Despite news that Google’s security team is experimenting with ways to replace passwords for logging in to websites, security experts have warned that passwords should not yet be tossed.

Many experts have, however, acknowledged that passwords, on their own, are no longer enough to protect users.

Google is testing device-assisted security as a possible password replacement. Ideas include a small Yubico crytographic card that could be inserted into a USB reader to log in to a Google account or some other supporting website, it was reported on Friday. Such a mechanism would have to be supported by the Web browser.

Other authentication options might include someone tapping their smartphone or a smartcard-embedded finger ring on a computer. Details on Google’s thinking are contained in a research paper that is scheduled to appear this month in the engineering journal IEEE Security and Privacy Magazine.

The paper was written by Google’s Vice-President of Security, Eric Grosse, and Engineer Mayank Upadhyay.

Google was not able to make Grosse or Upadhyay available for an interview, but said in an emailed statement, “We’re focused on making authentication more secure, and yet easier to manage. We believe experiments like these can help make login systems better.”

The diminishing effectiveness of passwords is seen every day by the amount of spam spewing from hacked Web mail and social media accounts, such as Facebook and Twitter. Consulting firm Deloitte Touche Tohmatsu predicts that more than 90% of passwords generated this year would take only seconds for a hacker to crack.

While passwords fail to provide ironclad security, experts believe that they need to be part of the mix with device-assisted authentication as an additional layer.

“The cell phone is the weakest option, but any sort of two-factor authentication is a serious improvement,” said Chester Wisniewski, Security Adviser, Sophos. “It is important for people to know that this doesn’t replace passwords, it simply augments them.”

The general principle for strong authentication advises using something you know, something you have and something you are, such as a password, a USB token and a fingerprint reader, respectively. While expecting consumers to have all three would be impractical, having a couple of them would be much stronger security than having just one.

“The notion of authentication strategy is if you start mixing these things, then it’s a lot harder for a bad guy to break the system,” said Eve Maler, Analyst, Forrester Research.
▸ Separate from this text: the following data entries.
(** * useGoogleSheets: a shallow embedding of [src/hooks/use-google.sheet.tsx]

    The hook keeps three pieces of React state ([isSubmitting], [error],
    [success]) and exposes [submitToSheet] and [reset].  The embedding has
    three layers:

    - [JS]: the fragment of the JavaScript value model the hook observes
      (truthiness, [String(...)], [trim], property reads, [Object.entries]);
    - [Eff]: a state-and-exception monad for the body of the [async]
      function, with [try]/[catch]/[finally] and one suspension point;
    - [Hook]: the hook itself, definition by definition. *)

From Stdlib Require Import String Ascii List Bool ZArith NArith Lia.
From Stdlib Require Import DecimalString Permutation.
Import ListNotations.

Local Open Scope list_scope.
Local Open Scope string_scope.

(* ===================================================================== *)
(** * JavaScript values *)
(* ===================================================================== *)

Module JS.

(** What a [throw] delivers to a [catch].  The hook inspects a caught value
    only through [err instanceof Error] and, for instances, [err.message];
    any other thrown value carries nothing the code looks at. *)
Record Error : Type := new_Error { message : string }.

Inductive exn : Type :=
| ErrorInstance (e : Error)
| NonError.

(** Completion of a synchronous call: a value, or a throw. *)
Inductive completion (A : Type) : Type :=
| Normal (a : A)
| Throw (e : exn).
Arguments Normal {A} a.
Arguments Throw {A} e.

(** ** Strings and [String.prototype.trim]

    A JavaScript string is given by its UTF-8 bytes, so that every
    character, the white space beyond Latin-1 included, can be written.
    Bytes that are not the UTF-8 form of a string stand for no string. *)

(** The string of the bytes with the given codes. *)
Definition bytes (codes : list N) : string :=
  fold_right (fun n s => String (ascii_of_N n) s) EmptyString codes.

(** The characters of a string, each with its own bytes: a lead byte below
    192 stands alone, one below 224 takes one more byte, one below 240 two
    more, any other three more. *)
Fixpoint characters (s : string) : list string :=
  match s with
  | EmptyString => []
  | String c s1 =>
      let n := N_of_ascii c in
      if (n <? 192)%N then String c EmptyString :: characters s1
      else
        match s1 with
        | EmptyString => [String c EmptyString]
        | String c1 s2 =>
            if (n <? 224)%N
            then String c (String c1 EmptyString) :: characters s2
            else
              match s2 with
              | EmptyString => String c EmptyString :: characters s1
              | String c2 s3 =>
                  if (n <? 240)%N
                  then String c (String c1 (String c2 EmptyString)) :: characters s3
                  else
                    match s3 with
                    | EmptyString => String c EmptyString :: characters s1
                    | String c3 s4 =>
                        String c (String c1 (String c2 (String c3 EmptyString)))
                          :: characters s4
                    end
              end
        end
  end.

Definition join (l : list string) : string := fold_right String.append EmptyString l.

(** White space and line terminators: TAB, LF, VT, FF, CR, SPACE, U+00A0,
    U+1680, U+2000 to U+200A, U+2028, U+2029, U+202F, U+205F, U+3000 and
    U+FEFF. *)
Definition white_space : list string :=
  [bytes [9]; bytes [10]; bytes [11]; bytes [12]; bytes [13]; bytes [32];
   bytes [194; 160];
   bytes [225; 154; 128];
   bytes [226; 128; 128]; bytes [226; 128; 129]; bytes [226; 128; 130];
   bytes [226; 128; 131]; bytes [226; 128; 132]; bytes [226; 128; 133];
   bytes [226; 128; 134]; bytes [226; 128; 135]; bytes [226; 128; 136];
   bytes [226; 128; 137]; bytes [226; 128; 138];
   bytes [226; 128; 168]; bytes [226; 128; 169];
   bytes [226; 128; 175];
   bytes [226; 129; 159];
   bytes [227; 128; 128];
   bytes [239; 187; 191]]%N.

Definition is_white_space (character : string) : bool :=
  existsb (String.eqb character) white_space.

Fixpoint dropWhile {A} (p : A -> bool) (l : list A) : list A :=
  match l with
  | [] => []
  | x :: l' => if p x then dropWhile p l' else l
  end.

(** [s.trim()]: the characters of [s] without the white space at either
    end. *)
Definition trim (s : string) : string :=
  join (rev (dropWhile is_white_space
               (rev (dropWhile is_white_space (characters s))))).

(** Every character of the string is white space. *)
Definition all_white_space (s : string) : bool :=
  forallb is_white_space (characters s).

(** ** Values *)

(** The safe integers, [-(2^53 - 1) .. 2^53 - 1]: each is a double, and its
    string form is its plain decimal form. *)
Definition safe (z : Z) : bool := (Z.abs z <=? 9007199254740991)%Z.

(** Numbers: [NaN], the infinities, the safe integers by value ([Finite 0 _]
    stands for both [+0] and [-0], which the hook cannot tell apart), and
    every other double (a fractional one, an integer beyond the safe range)
    by its string form, which is never blank: [1.5] is [Double "1.5" _],
    [2 ** 64] is [Double "18446744073709552000" _], [1e21] is
    [Double "1e+21" _].  A text that no double prints as stands for no
    number. *)
Inductive number : Type :=
| NaN
| Infinity (negative : bool)
| Finite (z : Z) (is_safe : safe z = true)
| Double (text : string) (inked : all_white_space text = false).

(** Values of type [any].  A string is given by its UTF-8 bytes.
    An object (array, function, plain object) is truthy whatever it holds,
    and beyond that the hook only ever coerces it to a string; it is
    represented by the completion of that coercion. *)
Inductive value : Type :=
| VUndefined
| VNull
| VBool (b : bool)
| VNumber (n : number)
| VBigInt (z : Z)
| VString (s : string)
| VSymbol (description : string)
| VObject (toString : completion string).

Definition decimal (z : Z) : string := NilZero.string_of_int (Z.to_int z).

Definition Number_toString (n : number) : string :=
  match n with
  | NaN => "NaN"
  | Infinity false => "Infinity"
  | Infinity true => "-Infinity"
  | Finite z _ => decimal z
  | Double text _ => text
  end.

(** [!!v]: the falsy values are [undefined], [null], [false], [0], [NaN],
    [0n] and the empty string. *)
Definition ToBoolean (v : value) : bool :=
  match v with
  | VUndefined | VNull => false
  | VBool b => b
  | VNumber NaN => false
  | VNumber (Infinity _) => true
  | VNumber (Finite z _) => negb (Z.eqb z 0)
  | VNumber (Double _ _) => true
  | VBigInt z => negb (Z.eqb z 0)
  | VString s => negb (String.eqb s "")
  | VSymbol _ => true
  | VObject _ => true
  end.

(** [String(v)], the explicit conversion (which accepts symbols). *)
Definition String_ (v : value) : completion string :=
  match v with
  | VUndefined => Normal "undefined"
  | VNull => Normal "null"
  | VBool true => Normal "true"
  | VBool false => Normal "false"
  | VNumber n => Normal (Number_toString n)
  | VBigInt z => Normal (decimal z)
  | VString s => Normal s
  | VSymbol d => Normal ("Symbol(" ++ d ++ ")")
  | VObject c => c
  end.

(** [a || b] on values. *)
Definition or_ (a b : value) : value := if ToBoolean a then a else b.

(** ** Records

    A [Record<string, any>] is a plain object (an object literal, a parsed
    or copied one): the list of its own enumerable properties in the order
    they were created, on top of [Object.prototype].  A property is given by
    the value a read of it yields, which covers an accessor that answers as
    a data property would.  A well-formed record names each key once. *)
Definition record : Type := list (string * value).

Definition wf_record (o : record) : Prop := NoDup (map fst o).

Fixpoint own (o : record) (key : string) : option value :=
  match o with
  | [] => None
  | (k, v) :: o' => if String.eqb k key then Some v else own o' key
  end.

(** The string form of a built-in function. *)
Definition native_function (name : string) : value :=
  VObject (Normal ("function " ++ name ++ "() { [native code] }")).

(** What a plain object inherits: the members of [Object.prototype].  Its
    methods are functions; [__proto__] reads as the prototype itself. *)
Definition Object_prototype (key : string) : option value :=
  if String.eqb key "constructor" then Some (native_function "Object")
  else if String.eqb key "__proto__" then Some (VObject (Normal "[object Object]"))
  else if existsb (String.eqb key)
            ["toString"; "toLocaleString"; "valueOf"; "hasOwnProperty";
             "isPrototypeOf"; "propertyIsEnumerable";
             "__defineGetter__"; "__defineSetter__";
             "__lookupGetter__"; "__lookupSetter__"]
       then Some (native_function key)
  else None.

(** [o[key]]: the record's own property, else the inherited member, else
    [undefined]. *)
Definition get (o : record) (key : string) : value :=
  match own o key with
  | Some v => v
  | None =>
      match Object_prototype key with
      | Some v => v
      | None => VUndefined
      end
  end.

(** A key is an array index when it is the canonical decimal form of an
    integer in [0, 2^32 - 2]. *)
Definition array_index (key : string) : option N :=
  match NilEmpty.uint_of_string key with
  | Some d =>
      let n := N.of_uint d in
      if String.eqb (NilZero.string_of_uint (N.to_uint n)) key && (n <? 4294967295)%N
      then Some n else None
  | None => None
  end.

Definition is_array_index (key : string) : bool :=
  match array_index key with Some _ => true | None => false end.

Fixpoint insert_index (n : N) (e : string * value) (l : list (N * (string * value)))
  : list (N * (string * value)) :=
  match l with
  | [] => [(n, e)]
  | (m, e') :: l' =>
      if (n <=? m)%N then (n, e) :: l else (m, e') :: insert_index n e l'
  end.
New layers of authentication are also being invented, Maler said. For example, when a person makes a purchase through PayPal, the online payment site will check the authenticity of the request through algorithms that consider multiple factors, such as the IP address of the computer, what’s being purchased and for how much.
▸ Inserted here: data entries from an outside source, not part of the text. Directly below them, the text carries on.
(** X2.  [request] returns, and the Result has a null [error] exactly when
    [fetch] resolves with a 2xx response whose body is read (for a content
    type other than JSON) or read and parsed (otherwise). *)
Theorem request_succeeds_iff (endpoint : jsstring) (options : Options)
    (w : World U) :
  match request net baseURL endpoint options w with
  | (Normal r, _) =>
      error r = VNull <->
      exists response,
        fetch net (fetch_args baseURL endpoint options) = Normal response
        /\ ok response = true
        /\ (if non_json (content_type response)
            then exists text, response_text response = Normal text
                              /\ data r = VString text
            else exists body, response_json response = Normal body
                              /\ data r = body)
  | (Throw _, _) => False
  end.
Proof.
  destruct (request_returns net baseURL endpoint options w)
    as (w' & -> & _).
  unfold request_outcome.
  destruct (fetch net (fetch_args baseURL endpoint options))
    as [response|e]; cbv zeta.
  2:{ simpl. split; [discriminate | intros (? & [=] & _)]. }
  destruct (non_json (content_type response)) eqn:Ect.
  - destruct (response_text response) as [text|e] eqn:Et.
    + destruct (ok response) eqn:Eok; simpl.
      * split; [intros _|reflexivity]. exists response.
        rewrite Ect. repeat split; eauto.
      * split; [discriminate|].
        intros (r' & [= <-] & Hok & _). congruence.
    + simpl. split; [discriminate|].
      intros (r' & [= <-] & _ & Hx). rewrite Ect in Hx.
      destruct Hx as (text & Ht & _). congruence.
  - destruct (response_json response) as [body|e] eqn:Ej.
    + destruct (ok response) eqn:Eok; simpl.
      * split; [intros _|reflexivity]. exists response.
        rewrite Ect. repeat split; eauto.
      * destruct (extract_error body (http_status_line response))
          as [err|e] eqn:Ee; simpl.
        -- apply extract_error_truthy in Ee; [|reflexivity].
           split; [intros ->; discriminate|].
           intros (r' & [= <-] & Hok & _). congruence.
        -- split; [discriminate|].
           intros (r' & [= <-] & Hok & _). congruence.
    + simpl. split; [discriminate|].
      intros (r' & [= <-] & _ & Hx). rewrite Ect in Hx.
      destruct Hx as (body & Hb & _). congruence.
Qed.

(** X3.  When [fetch] rejects, [request] logs the exception and returns
    [{ data: null, error }] where [error] is the message of the exception,
    or "Network error. Please check your connection." when that message is
    empty. *)
Theorem request_network_failure (endpoint : jsstring) (options : Options)
    (e : Exn) (w : World U) :
  fetch net (fetch_args baseURL endpoint options) = Throw e ->
  request net baseURL endpoint options w
  = (Normal (mkResult VNull
               (VString
                  (if nonempty (message e) then message e
                   else "Network error. Please check your connection."))),
     mkWorld (ui w)
       (trace w ++ [EvFetch (fetch_args baseURL endpoint options);
                    EvConsoleError "API request failed:" e])).
Proof.
  intros Hf. rewrite request_run, Hf. cbv zeta. rewrite request_failed_run.
  unfold sent. simpl. now rewrite <- app_assoc.
Qed.

(** X4.  A response with a content type that does not include
    "application/json" is not parsed: with a 2xx status its text, even
    empty, is the [data]; with another status its text is the [error], and
    "HTTP <status>: <statusText>" when the text is empty. *)
Theorem request_text_response (endpoint : jsstring) (options : Options)
    (response : Response) (ct text : jsstring) (w : World U) :
  fetch net (fetch_args baseURL endpoint options) = Normal response ->
  content_type response = Some ct ->
  nonempty ct = true ->
  includes ct "application/json" = false ->
  response_text response = Normal text ->
  fst (request net baseURL endpoint options w)
  = Normal (if ok response then mkResult (VString text) VNull
            else mkResult VNull
                   (VString (if nonempty text then text
                             else js "HTTP " ++ of_N (status response)
                                  ++ js ": " ++ statusText response))).
Proof.
  intros Hf Hct Hne Hinc Ht. rewrite request_run, Hf. cbv zeta.
  unfold try_catch, non_json. rewrite Hct, Hne, Hinc. cbn [andb negb].
  rewrite text_branch_run, Ht. destruct (ok response); reflexivity.
Qed.

(** X5.  A content type that contains "application/json" anywhere, for
    instance followed by a charset, makes [request] parse the body: for a
    2xx status the parsed value is the [data]. *)
Theorem request_json_with_parameters (endpoint : jsstring)
    (options : Options) (response : Response) (pre post : jsstring)
    (body : value) (w : World U) :
  fetch net (fetch_args baseURL endpoint options) = Normal response ->
  content_type response = Some (pre ++ js "application/json" ++ post) ->
  ok response = true ->
  response_json response = Normal body ->
  fst (request net baseURL endpoint options w)
  = Normal (mkResult body VNull).
Proof.
  intros Hf Hct Hok Hj. rewrite request_run, Hf. cbv zeta.
  unfold try_catch, non_json. rewrite Hct, includes_infix, andb_false_r.
  rewrite json_branch_run, Hj, Hok. reflexivity.
Qed.

(** X6.  A non-2xx response parsed as JSON whose body is a value without
    fields to read (a string, a number, a boolean, an array) is reported
    with the error "HTTP <status>: <statusText>". *)
Theorem request_error_without_fields (endpoint : jsstring)
    (options : Options) (response : Response) (body : value) (w : World U) :
  fetch net (fetch_args baseURL endpoint options) = Normal response ->
  ok response = false ->
  non_json (content_type response) = false ->
  response_json response = Normal body ->
  nullish body = false ->
  is_object body = false ->
  fst (request net baseURL endpoint options w)
  = Normal (mkResult VNull
              (VString (js "HTTP " ++ of_N (status response) ++ js ": "
                          ++ statusText response))).
Proof.
  intros Hf Hok Hct Hj Hn Ho. rewrite request_run, Hf. cbv zeta.
  unfold try_catch. rewrite Hct, json_branch_run, Hj, Hok. simpl negb.
  cbv iota. unfold extract_error. rewrite Hn.
  destruct body; try discriminate; reflexivity.
Qed.

(** X7.  A non-2xx response parsed as JSON whose body is [null]: reading
    its [error] field throws, and the error reported is the message of that
    TypeError, not the status line. *)
Theorem request_error_null_body (endpoint : jsstring) (options : Options)
    (response : Response) (w : World U) :
  fetch net (fetch_args baseURL endpoint options) = Normal response ->
  ok response = false ->
  non_json (content_type response) = false ->
  response_json response = Normal VNull ->
  fst (request net baseURL endpoint options w)
  = Normal (mkResult VNull
              (VString
                 (if nonempty (message (TypeError_nullish "error"))
                  then message (TypeError_nullish "error")
                  else "Network error. Please check your connection."))).
Proof.
  intros Hf Hok Hct Hj. rewrite request_run, Hf. cbv zeta.
  unfold try_catch. rewrite Hct, json_branch_run, Hj, Hok. simpl negb.
  cbv iota. unfold extract_error. simpl nullish. cbv iota.
  now rewrite request_failed_run.
Qed.

End MoreOfRequest.

(** X3, on a transport that is offline. *)
Lemma request_network_failure_witness :
  request (H := RefHost.host) (rejecting offline) [] "/health" get_options w0
  = (Normal (mkResult VNull (VString "Failed to fetch")),
     mkWorld tt [EvFetch (fetch_args [] "/health" get_options);
                 EvConsoleError "API request failed:" offline]).
Proof.
  exact (request_network_failure (H := RefHost.host) (rejecting offline) []
           "/health" get_options offline w0 eq_refl).
Defined.

(** X4, at a 200 text/plain response with the body "pong". *)
Lemma request_text_response_witness :
  fst (request (H := RefHost.host) (answering plain_text []) [] "/health"
         get_options w0)
  = Normal (mkResult (VString "pong") VNull).
Proof.
  apply (request_text_response (H := RefHost.host) (answering plain_text [])
           [] "/health" get_options plain_text (js "text/plain") (js "pong")
           w0); vm_compute; reflexivity.
Defined.

(** X5, at the content type "application/json; charset=utf-8". *)
Lemma request_json_with_parameters_witness :
  fst (request (H := RefHost.host) (answering json_utf8 []) [] "/health"
         get_options w0)
  = Normal (mkResult (VObject [(js "status", VString "healthy")]) VNull).
Proof.
  apply (request_json_with_parameters (H := RefHost.host)
           (answering json_utf8 []) [] "/health" get_options json_utf8
           [] (js "; charset=utf-8")); vm_compute; reflexivity.
Defined.

(** X6, at a 502 response whose JSON body is an array. *)
Lemma request_error_without_fields_witness :
  fst (request (H := RefHost.host) (answering array_error []) [] "/health"
         get_options w0)
  = Normal (mkResult VNull (VString "HTTP 502: Bad Gateway")).
Proof.
  apply (request_error_without_fields (H := RefHost.host)
           (answering array_error []) [] "/health" get_options array_error
           (VArray [VString "upstream"; VString "down"]));
    vm_compute; reflexivity.
Defined.

(** X7, at a 500 response whose JSON body is [null]. *)
Lemma request_error_null_body_witness :
  fst (request (H := RefHost.host) (answering null_error []) [] "/health"
         get_options w0)
  = Normal (mkResult VNull
              (VString "Cannot read properties of null (reading 'error')")).
Proof.
  apply (request_error_null_body (H := RefHost.host)
           (answering null_error []) [] "/health" get_options null_error);
    vm_compute; reflexivity.
Defined.

(** ** queryStream, further *)

Section MoreOfQueryStream.
Context {H : Host} {U : Type}.
Variable net : Transport.
Variable baseURL : jsstring.

Lemma decode_all_length (pending : list (list byte)) :
  forall decoder : TextDecoder,
    List.length (decode_all decoder pending) = List.length pending.
Proof.
  induction pending as [|value pending IH]; intros decoder; simpl;
    [reflexivity|].
  destruct (decode decoder value) as [chunk decoder']. simpl.
  now rewrite IH.
Qed.

(** The loop with a callback: the calls made, the state they leave, the
    outcome. *)
Lemma read_loop_run (cb : Callback U jsstring) (failure : option Exn) :
  forall (pending : list (list byte)) (decoder : TextDecoder)
         (fullText : jsstring) (w : World U),
    read_loop (Some cb) decoder pending failure fullText w
    = let '(calls, thrown, u') :=
        call_each cb (decode_all decoder pending) (ui w) in
      (match thrown with
       | Some t => Throw t
       | None =>
           match failure with
           | Some e => Throw e
           | None => Normal (fullText ++ List.concat calls)
           end
       end,
       mkWorld u' (trace w ++ map EvOnChunk calls)).
Proof.
  induction pending as [|value pending IH];
    intros decoder fullText w; simpl.
  - rewrite !app_nil_r. destruct w as [u tr].
    destruct failure; reflexivity.
  - destruct (decode decoder value) as [chunk decoder']. simpl.
    unfold bind at 1. unfold bind at 1, emit, invoke. simpl.
    destruct (cb chunk (ui w)) as [[[]|t] u1]; [|reflexivity].
    rewrite IH. simpl.
    destruct (call_each cb (decode_all decoder' pending) u1)
      as [[calls thrown] u2].
    simpl. rewrite <- !app_assoc. reflexivity.
Qed.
“They’re silently observing your behavior,” Maler said.

Such techniques can go a long way toward augmenting passwords, Maler said. However, users will still have to choose much stronger passwords than they do today. In its 2012 list of worst passwords used on the Web, SplashData found the top three passwords to be “password,” “123456” and “12345678”.

The use of any device in authentication opens up the possibility of having it lost or stolen. One answer would be biometrics to establish the identity of the user. “There needs to be an accompanying mechanism to ensure that your device can only be used by you,” said Dan Olds, an analyst with the Gabriel Consulting Group.

How far Google can take its ideas toward widespread adoption remains to be seen. But recognising and trying to solve the password problem is a step in the right direction.

“It’s about time we got serious about replacing passwords,” said Andrew Storms, Director of Security Operations, nCircle. “Maybe news of Google’s experiments will encourage other vendors to look seriously at alternatives.”